In particular, C# is not limited to a single scheduler for tasks, and not all
task schedulers/runners are multithreaded. When you want to interact with the
UI for example, which is single-threaded, you can still use async/await to do
so, but the tasks that it produces are also going to run on the UI single-
threaded executor. This is very useful for avoiding the need of
synchronization, but it can easily introduce deadlocks if you're writing code
as if tasks can run in parallel (they are only guaranteed to wait in
parallel).

If, on the other hand, you're working with Tasks that are simply used for
concurrency, as in Go (and Erlang?), then those run on a thread-pool executor
and you can easily and safely use Task.Wait and get sync-like code, including
exception propagation, across the sync/async boundary (though you do have to
handle the AggregateException, since Task.Wait doesn't know whether it's
waiting for a single task or a set of tasks).

In fact, this is actually easier than in Go, since the Task that you want to
synchronously wait for doesn't have to cooperate with you in any way - Tasks
are objects in C# and you can observe their state directly, unlike goroutines.

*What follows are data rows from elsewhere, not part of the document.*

(** Putting a reference with the same counts and marks. *)
Lemma effect_put_same keys c a r :
  a <> current c -> gc_ok (current c) (gc c) -> ref_ok (gc_mark (gc c)) r ->
  (forall k, ref_count r k = foreign_count (gc c) a k /\
     ref_seen (gc_mark (gc c)) r k = foreign_seen (gc c) a k) ->
  call_effect keys c (put_ref c a r) [].
Proof.
  intros Ha Hg Hr Hk. split; [by split|done|by apply gc_ok_foreign|intros; by left|].
  intros B k. left. unfold foreign_unchanged, foreign_count, foreign_seen. cbn.
  rewrite map_count_insert, map_seen_insert. destruct (Hk k) as [H1 H2].
  split; [case_decide; subst; done|]. split; [case_decide; subst; done|done].
Qed.

(** What [getorput] gives for the table of foreign actors. *)
Lemma foreign_default c a :
  gc_ok (current c) (gc c) ->
  exists r, ponyint_actormap_getorput (gc_foreign (gc c)) a (gc_mark (gc c)) = (<[a := r]> (gc_foreign (gc c)), r) /\
    ref_ok (gc_mark (gc c)) r /\ (forall k, ref_count r k = foreign_count (gc c) a k /\
     ref_seen (gc_mark (gc c)) r k = foreign_seen (gc c) a k) /\
    (positive (gc c) -> map_Forall (fun _ o => 1 <= obj_rc o) (ref_map r)).
Proof.
  intros Hg. destruct (getorput_actor (gc_foreign (gc c)) a (gc_mark (gc c))) as (r & -> & Hr). exists r.
  split; [done|]. unfold foreign_count, foreign_seen, map_count, map_seen.
  destruct Hr as [E|[E ->]]; rewrite E.
  - split; [by apply (ok_foreign _ _ Hg a)|]. split; [done|]. intros Hp. by apply (Hp a).
  - pose proof (ok_mark _ _ Hg) as Hm. split; [by apply (ref_ok_alloc _ 0)|].
    split; [|intros; apply map_Forall_empty].
    intros [p|]; cbn; [done|]. rewrite old_mark by done. split; [done|]. apply Z.eqb_neq. lia.
Qed.

(** The same for an object of a reference. *)
Lemma object_of_ref mark r p t :
  1 <= mark < 2 ^ 32 - 1 -> ref_ok mark r ->
  exists o, ponyint_actorref_getorput r p t mark = (set_ref_map r (<[p := o]> (ref_map r)), o) /\
    object_ok mark o /\ obj_rc o = ref_count r (Some p) /\ (obj_mark o =? mark) = ref_seen mark r (Some p) /\
    (obj_mark o = mark -> ref_map r !! p = Some o).
Proof.
  intros Hm Hr. destruct (getorput_object r p t mark) as (o & -> & Ho). exists o. split; [done|].
  cbn. destruct Ho as [E|[E ->]]; rewrite E.
  - split; [by apply (proj2 (proj2 Hr) p)|]. done.
  - split; [by apply ref_ok_alloc|]. split; [done|]. cbn. rewrite old_mark by done. split; [apply Z.eqb_neq; lia|lia].
Qed.

(** A handler of a remote actor. *)
Lemma actor_step_effect keys c c' a r r' inc :
  a <> current c -> keys a None -> gc_ok (current c) (gc c) -> gc_foreign (gc c) !! a = Some r ->
  ref_mark r <> gc_mark (gc c) -> actor_step c c' a r r' inc -> call_effect keys c c' [].
Proof.
  intros Ha Hk Hg Hr Hm [S T L R RM Fo Ma Mp En Ac]. destruct S as [S1 S2 S3 S4 S5].
  pose proof (ok_foreign _ _ Hg a r Hr) as (R1 & R2 & R3).
  pose proof (ok_mark _ _ Hg). destruct En as (En1 & En2 & En3). split.
  - done.
  - done.
  - destruct Hg as [O1 O2 O3 O4 O5 O6]. split; rewrite ?S1, ?S4, ?L, ?R, ?RM, ?Fo; try done.
    + apply map_Forall_insert_2; [|done]. split; [lia|]. rewrite Ma, Mp. split; [unfold mark_ok; lia|done].
    + by rewrite lookup_insert_ne.
  - intros k. left. unfold own_unchanged, own_count, own_seen. by rewrite S4, L, R, RM.
  - intros B k. unfold foreign_unchanged, foreign_moved, foreign_count, foreign_seen.
    rewrite S4, Fo, map_count_insert, map_seen_insert, Ac.
    destruct (decide (B = a)) as [->|]; [|left; rewrite decide_False by tauto; split; [done|]; split; [done|lia]].
    unfold map_count, map_seen. rewrite Hr. cbn. destruct k as [p|]; cbn.
    + left. rewrite decide_False by naive_solver. rewrite Mp. split; [done|]. split; [done|lia].
    + right. split; [done|]. rewrite decide_True by done. split; [by apply Z.eqb_neq|].
      split; [by apply Z.eqb_eq|]. exists inc. done.
Qed.

(** A handler of a remote object, after its owner. *)
Lemma object_step_effect keys c c3 a r p o n im t inc :
  a <> current c -> keys a (Some p) -> gc_ok (current c) (gc c) -> gc_foreign (gc c) !! a = Some r ->
  ref_map r !! p = Some o -> obj_mark o <> gc_mark (gc c) -> same c c3 -> stack c3 = stack c -> gc c3 = gc c ->
  step_entry (mode c) (obj_rc o) n inc ->
  (forall B k, acquired c3 B k = acquired c B k + (if decide (B = a /\ k = Some p) then inc else 0)) ->
  call_effect keys c (put_remote a p r c3 (mk_obj n (gc_mark (gc c)) im t)) [].
Proof.
  intros Ha Hk Hg Hr Ho Hm S T G (E1 & E2 & E3) Ac. destruct S as [S1 S2 S3 S4 S5].
  pose proof (ok_foreign _ _ Hg a r Hr) as Rok. pose proof (ok_mark _ _ Hg).
  unfold put_remote, put_ref. split; [|done|cbn; rewrite ?G, ?S1..| |].
  - by split; cbn; rewrite ?G.
  - apply gc_ok_foreign; [done..|]. apply ref_ok_put; [done|]. split; cbn; [lia|unfold mark_ok; lia].
  - intros k. left. unfold own_unchanged. cbn. by rewrite G.
  - intros B k. unfold foreign_unchanged, foreign_moved, foreign_count, foreign_seen. cbn. rewrite G. cbn.
    rewrite map_count_insert, map_seen_insert. change (acquired (set_gc c3 _) B k) with (acquired c3 B k). rewrite Ac.
    destruct (decide (B = a)) as [->|]; [|left; rewrite decide_False by tauto; split; [done|]; split; [done|lia]].
    rewrite ref_count_put, ref_seen_put. unfold map_count, map_seen. rewrite Hr. cbn [from_option].
    destruct (decide (k = Some p)) as [->|]; cbn.
    + right. rewrite decide_True by done. rewrite Ho. cbn. split; [done|]. split; [by apply Z.eqb_neq|].
      split; [by apply Z.eqb_refl|]. exists inc. by split.
    + left. rewrite decide_False by naive_solver. split; [done|]. split; [done|lia].
Qed.
(* ===== verification/GcTrace.v ===== *)
(** * Rounds of tracing ([gc/gc.c], [gc/trace.c])

    A round is the calls for the roots followed by the stack of objects to trace.  [traced]
    says what has happened to the counts at any moment of a round: the count of every key that
    was seen has moved, once.  A round that sends or receives ends when the memory is finite
    and what no heap has is not cyclic; marking the heap need not end. *)
From stdpp Require Import gmap.
From S2P Require Import Prelude ObjectMap Gc GcCount.
Local Open Scope Z_scope.

Section trace.
Context {H : Type} `{MH : MarkHeap H} `{ML : !MarkHeapLaws H} `{TY : Types} `{EN : Enumeration}.
Context (actor_noblock : bool) (mem : object_memory).
Abbreviation ctx := (ctx_t H).
Abbreviation run_trace := (run_trace actor_noblock mem).
Abbreviation run_traces := (run_traces actor_noblock mem).
Abbreviation handlestack := (ponyint_gc_handlestack actor_noblock mem).
Implicit Types c : ctx.

(** At the start of a round nothing is seen. *)
Definition fresh_marks c : Prop :=
  (forall k, own_seen (gc c) k = false) /\ (forall B k, foreign_seen (gc c) B k = false).

(** Counts that stay small in a round. *)
Definition room c : Prop :=
  forall B k, own_count (gc c) k < 2 ^ 62 /\ foreign_count (gc c) B k < 2 ^ 62 /\ 0 <= acquired c B k < 2 ^ 62.

Record traced (K : Z -> option Z -> Prop) c0 c : Prop := {
  tr_same : same c0 c;
  tr_ok : gc_ok (current c) (gc c);
  tr_positive : positive (gc c);
  tr_own k : own_count (gc c) k = own_count (gc c0) k + moved (mode c0) * Z.b2z (own_seen (gc c) k);
  tr_foreign B k : exists inc,
    foreign_count (gc c) B k + moved (mode c0) * Z.b2z (foreign_seen (gc c) B k) = foreign_count (gc c0) B k + inc /\
    acquired c B k = acquired c0 B k + inc /\ 0 <= inc <= acquiring (mode c0) * Z.b2z (foreign_seen (gc c) B k);
  tr_own_seen k : own_seen (gc c) k = true -> K (current c) k;
  tr_foreign_seen B k : foreign_seen (gc c) B k = true -> K B k;
  tr_kept B k : foreign_seen (gc c) B k = true -> 1 <= foreign_count (gc c) B k
}.

Lemma traced_start K c : fresh_marks c -> gc_ok (current c) (gc c) -> positive (gc c) -> traced K c c.
Proof.
  intros [F1 F2] Hg Hp. split; try done.
  - intros k. rewrite F1. cbn. lia.
  - intros B k. exists 0. rewrite F2. cbn. lia.
  - intros k. by rewrite F1.
  - intros B k. by rewrite F2.
  - intros B k. by rewrite F2.
Qed.

Lemma traced_bounded K c0 c : room c0 -> traced K c0 c -> bounded c.
Proof.
  intros Hr Ht B k. destruct (Hr B k) as (H1 & H2 & H3). pose proof (tr_own _ _ _ Ht k) as Ho.
  destruct (tr_foreign _ _ _ Ht B k) as (inc & Hf & Ha & Hi).
  assert (0 <= acquiring (mode c0) <= 256) by (by destruct (mode c0)).
  assert (0 <= Z.b2z (own_seen (gc c) k) <= 1 /\ 0 <= Z.b2z (foreign_seen (gc c) B k) <= 1) as [Hb1 Hb2]
    by (by destruct (own_seen (gc c) k), (foreign_seen (gc c) B k)).
  assert (-1 <= moved (mode c0) <= 1) as Hm by (by destruct (mode c0)). nia.
Qed.

(** A call for keys in [K]. *)
Definition call_within (K : Z -> option Z ->
  Prop) (call : trace_call) : Prop := forall B k, call_keys mem call B k -> K B k.

Lemma traced_call K c0 c call c' :
  call_within K call -> traced K c0 c -> call_ok mem call c c' -> traced K c0 c'.
Proof.
  intros Hk Ht (pushed & [S T O W F] & Hp & _). pose proof (same_trans _ _ _ (tr_same _ _ _ Ht) S) as S'.
  pose proof (same_mode _ _ (tr_same _ _ _ Ht)) as Em. split; try done.
  - by apply Hp, Ht.
  - intros k. pose proof (tr_own _ _ _ Ht k) as Ho. destruct (W k) as [[-> ->]|(_ & E1 & E2 & E3)]; [done|].
    rewrite E1 in Ho. cbn in Ho. rewrite E2, E3, Em, Ho. cbn. lia.
  - intros B k. destruct (tr_foreign _ _ _ Ht B k) as (inc & Hf & Ha & Hi).
    destruct (F B k) as [(-> & -> & ->)|(_ & E1 & E2 & i & (E3 & E4 & _) & E5)]; [by exists inc|].
    rewrite E1 in Hf, Hi. cbn in Hf, Hi. rewrite Em in E3. rewrite Em in E4. exists i. rewrite E2, E5. cbn.
    assert (0 <= acquiring (mode c0)) by (by destruct (mode c0)). lia.
  - intros k Hs. rewrite (same_current _ _ S). destruct (W k) as [[_ E]|[Hck _]]; [|by apply Hk].
    rewrite E in Hs. by apply (tr_own_seen _ _ _ Ht).
  - intros B k Hs. destruct (F B k) as [(_ & E & _)|[Hck _]]; [|by apply Hk].
    rewrite E in Hs. by apply (tr_foreign_seen _ _ _ Ht).
  - intros B k Hs. destruct (F B k) as [(-> & E & _)|(_ & _ & _ & i & (_ & _ & E) & _)]; [|done].
    rewrite E in Hs. by apply (tr_kept _ _ _ Ht).
Qed.

(** What must hold at the start of a round: the counts of what is received, and the heap. *)
Record can_trace (K : Z -> option Z -> Prop) c0 : Prop := {
  ct_mode : counting (mode c0);
  ct_room : room c0;
  ct_recv k : mode c0 = RECV -> K (current c0) k -> 1 <= own_count (gc c0) k;
  ct_mark : mode c0 = MARK -> forall p, owner mem p = Some (current c0) -> heap_owns (heap c0) p
}.

Lemma traced_can_call K c0 c call :
  can_trace K c0 -> call_within K call -> traced K c0 c -> can_call mem call c.
Proof.
  intros Hc Hk Ht. destruct (tr_same _ _ _ Ht) as [E1 E2 E3 E4 E5]. split.
  - intros k Em Hck Hs. rewrite E1 in Hck. rewrite (tr_own _ _ _ Ht), Hs. cbn.
    pose proof (ct_recv _ _ Hc k). rewrite <- E2 in *. specialize (H0 Em (Hk _ _ Hck)). lia.
  - intros Em p. rewrite E1, E2 in *. intros Ho. by apply E5, (ct_mark _ _ Hc).
Qed.

(** *** Calls *)

Lemma run_call_traced K c0 c call :
  can_trace K c0 -> call_within K call -> traced K c0 c ->
  exists c', run_trace c call = Ret c' /\ traced K c0 c' /\ call_ok mem call c c'.
Proof.
  intros Hc Hk Ht. destruct (run_call_ok actor_noblock mem call c) as (c' & Hrun & Hok).
  - rewrite (same_mode _ _ (tr_same _ _ _ Ht)). apply Hc.
  - eapply traced_bounded; [apply Hc|done].
  - apply Ht.
  - by eapply traced_can_call.
  - exists c'. split; [done|]. split; [by eapply traced_call|done].
Qed.

Lemma run_calls_traced K c0 c calls :
  can_trace K c0 -> Forall (call_within K) calls -> traced K c0 c ->
  exists c', run_traces c calls = Ret c' /\ traced K c0 c'.
Proof.
  intros Hc Hk. revert c. induction Hk as [|call calls Hcall _ IH]; intros c Ht; [by exists c|].
  destruct (run_call_traced K c0 c call Hc Hcall Ht) as (c1 & E & Ht1 & _).
  destruct (IH c1 Ht1) as (c2 & E2 & Ht2). exists c2. split; [|done].
  unfold Gc.run_traces in *. cbn. by rewrite E.
Qed.

(** *** The stack *)

Lemma traced_stack K c0 c l : traced K c0 c -> traced K c0 (set_ctx_stack c l).
Proof. intros [S O P W F K1 K2 K3]. destruct S. by split. Qed.

(** The calls that are made for what is on the stack. *)
Fixpoint calls_made (fuel : nat) (c : ctx) : list trace_call :=
  match stack c, fuel with
  | (p, t) :: rest, S fuel =>
      trace_fields mem t p ++
      match run_traces (set_ctx_stack c rest) (trace_fields mem t p) with Ret c => calls_made fuel c | _ => [] end
  | _, _ => []
  end.

Lemma handlestack_traced K c0 fuel c :
  can_trace K c0 -> Forall (call_within K) (calls_made fuel c) -> traced K c0 c ->
  match handlestack fuel c with
  | Ret c' => traced K c0 c' /\ stack c' = []
  | NoFuel => True
  | Abort | Exit => False
  end.
Proof.
  intros Hc. revert c. induction fuel as [|fuel IH]; intros c Hk Ht; cbn in *.
  { destruct (stack c) as [|[p t] rest] eqn:E; done. }
  destruct (stack c) as [|[p t] rest] eqn:E; [done|]. apply Forall_app in Hk as [Hk1 Hk2].
  destruct (run_calls_traced K c0 (set_ctx_stack c rest) _ Hc Hk1 (traced_stack _ _ _ rest Ht)) as (c1 & E1 & Ht1).
  rewrite E1 in *. cbn. by apply IH.
Qed.
(** What an actor has of a key of [B]: its count of the references of others is what it owes. *)
Definition position (self : Z) (g : gc_t) (B : Z) (k : option Z) : Z :=
  foreign_count g B k - own_at self g B k.

(** Nothing is seen. *)
Definition unmarked (g : gc_t) : Prop :=
  (forall k, own_seen g k = false) /\ (forall B k, foreign_seen g B k = false).

(** Counts of an actor between rounds: well-formed and at most [N]. *)
Record gc_ready (N self : Z) (g : gc_t) : Prop := {
  gr_ok : gc_ok self g;
  gr_positive : positive g;
  gr_fresh : unmarked g;
  gr_own k : own_count g k <= N;
  gr_foreign B k : foreign_count g B k <= N
}.

Lemma foreign_self self g k : gc_ok self g -> foreign_count g self k = 0.
Proof. intros Hg. unfold foreign_count, map_count. by rewrite (ok_self _ _ Hg). Qed.

Lemma own_position self g k : gc_ok self g -> own_count g k = - position self g self k.
Proof. intros Hg. unfold position, own_at. rewrite foreign_self, decide_True by done. lia. Qed.

(** ** Messages

    A message is about counts, or it is one of the program: the calls of the tracing of its
    arguments and, for the proof only, the keys that the sender counted for it. *)
Inductive message :=
| Count (m : gc_msg)
| App (roots : list trace_call) (counted : Z -> option Z -> bool).

Definition app_of (B : Z) (k : option Z) (m : message) : Z :=
  match m with App _ counted => Z.b2z (counted B k) | Count _ => 0 end.
Definition acq_of (k : option Z) (m : message) : Z := match m with Count m => acquires k m | App _ _ => 0 end.
Definition rel_of (k : option Z) (m : message) : Z := match m with Count m => releases k m | App _ _ => 0 end.
Definition message_ok (m : message) : Prop := match m with Count m => msg_ok m | App _ _ => True end.

(** What a message with its target owes for a key of [B], and what it acquires. *)
Definition net (B : Z) (k : option Z) (x : Z * message) : Z :=
  app_of B k x.2 + (if decide (x.1 = B) then rel_of k x.2 - acq_of k x.2 else 0).
Definition gain (B : Z) (k : option Z) (x : Z * message) : Z := if decide (x.1 = B) then acq_of k x.2 else 0.

Definition counts (l : list (Z * gc_msg)) : list (Z * message) := (fun x => (x.1, Count x.2)) <$> l.

Lemma counts_app l1 l2 : counts (l1 ++ l2) = counts l1 ++ counts l2.
Proof. apply fmap_app. Qed.

Lemma counts_net B k l : sum_of (net B k) (counts l) = sum_of (to B (releases k)) l - sum_of (to B (acquires k)) l.
Proof.
  induction l as [|[t m] l IH]; [done|]. change (counts ((t, m) :: l)) with ((t, Count m) :: counts l). cbn [sum_of].
  rewrite IH.
  unfold net, to. cbn. case_decide; lia.
Qed.

Lemma counts_gain B k l : sum_of (gain B k) (counts l) = sum_of (to B (acquires k)) l.
Proof.
  induction l as [|[t m] l IH]; [done|]. change (counts ((t, m) :: l)) with ((t, Count m) :: counts l). cbn [sum_of].
  rewrite IH.
  unfold gain, to. cbn. done.
Qed.

(** A message of the program has no counts. *)
Definition is_app (x : Z * message) : Prop := match x.2 with App _ _ => True | Count _ => False end.

Lemma app_net B k x : is_app x -> net B k x = app_of B k x.2 /\ gain B k x = 0 /\ 0 <= app_of B k x.2.
Proof.
  destruct x as [t [|roots f]]; [done|]. intros _. unfold net, gain. cbn.
  repeat case_decide; destruct (f B k); cbn; lia.
Qed.

Section rounds.
Context {H : Type} `{MH : MarkHeap H} `{ML : !MarkHeapLaws H} `{TY : Types} `{EN : Enumeration}.
Context (actor_noblock : bool) (mem : object_memory).
Abbreviation ctx := (ctx_t H).
Abbreviation run_traces := (run_traces actor_noblock mem).
Abbreviation handlestack := (ponyint_gc_handlestack actor_noblock mem).
Implicit Types c : ctx.

Definition here c : Z -> option Z -> Z := position (current c) (gc c).

Lemma traced_here K c0 c B k :
  gc_ok (current c0) (gc c0) -> traced K c0 c -> exists inc,
    here c B k + moved (mode c0) * Z.b2z (seen c B k) = here c0 B k + inc /\
    acquired c B k = acquired c0 B k + inc /\ 0 <= inc <= acquiring (mode c0) /\
    own_at (current c) (gc c) B k + inc <= own_at (current c0) (gc c0) B k + 256.
Proof.
  intros Hg Ht. pose proof (same_current _ _ (tr_same _ _ _ Ht)) as Ec. pose proof (tr_ok _ _ _ Ht) as Hg'.
  unfold here, position, seen, own_at. rewrite Ec in *.
  assert (0 <= acquiring (mode c0) <= 256 /\ -1 <= moved (mode c0) <= 1) as [? ?] by (by destruct (mode c0)).
  destruct (tr_foreign _ _ _ Ht B k) as (inc & E1 & E2 & E3). case_decide as E.
  - subst B. exists 0. rewrite !foreign_self in * by done. pose proof (tr_own _ _ _ Ht k).
    assert (foreign_seen (gc c) (current c0) k = false) as Hs.
    { unfold foreign_seen, map_seen. by rewrite (ok_self _ _ Hg'). }
    rewrite Hs in *. destruct (own_seen (gc c) k); unfold Z.b2z in *; lia.
  - exists inc. split; [lia|]. split; [done|]. destruct (foreign_seen (gc c) B k); unfold Z.b2z in *; lia.
Qed.

(** The context at the start of a round. *)
Record ctx_ready (N : Z) c : Prop := {
  rd_gc : gc_ready N (current c) (gc c);
  rd_current : current c <> NULL;
  rd_stack : stack c = [];
  rd_acquired B k : 0 <= acquired c B k <= N
}.

Lemma ready_room N c : ctx_ready N c -> N < 2 ^ 62 -> room c.
Proof.
  intros [[_ _ _ R1 R2] _ _ R3] HN B k. specialize (R1 k). specialize (R2 B k). specialize (R3 B k). lia.
Qed.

The main thing I dislike about this in C# is that they desicded to have a
single Task type, regardless of the executor, so the language wont help you
avoid synchronous waits on the dangerous tasks unfortunately.

------
planck01
Summary: Many round trips of small api requests can add up a lot of latency.
An often used tactic is to bundle requests. Even better is to locally cache
data when possible.

Is this news for anybody here?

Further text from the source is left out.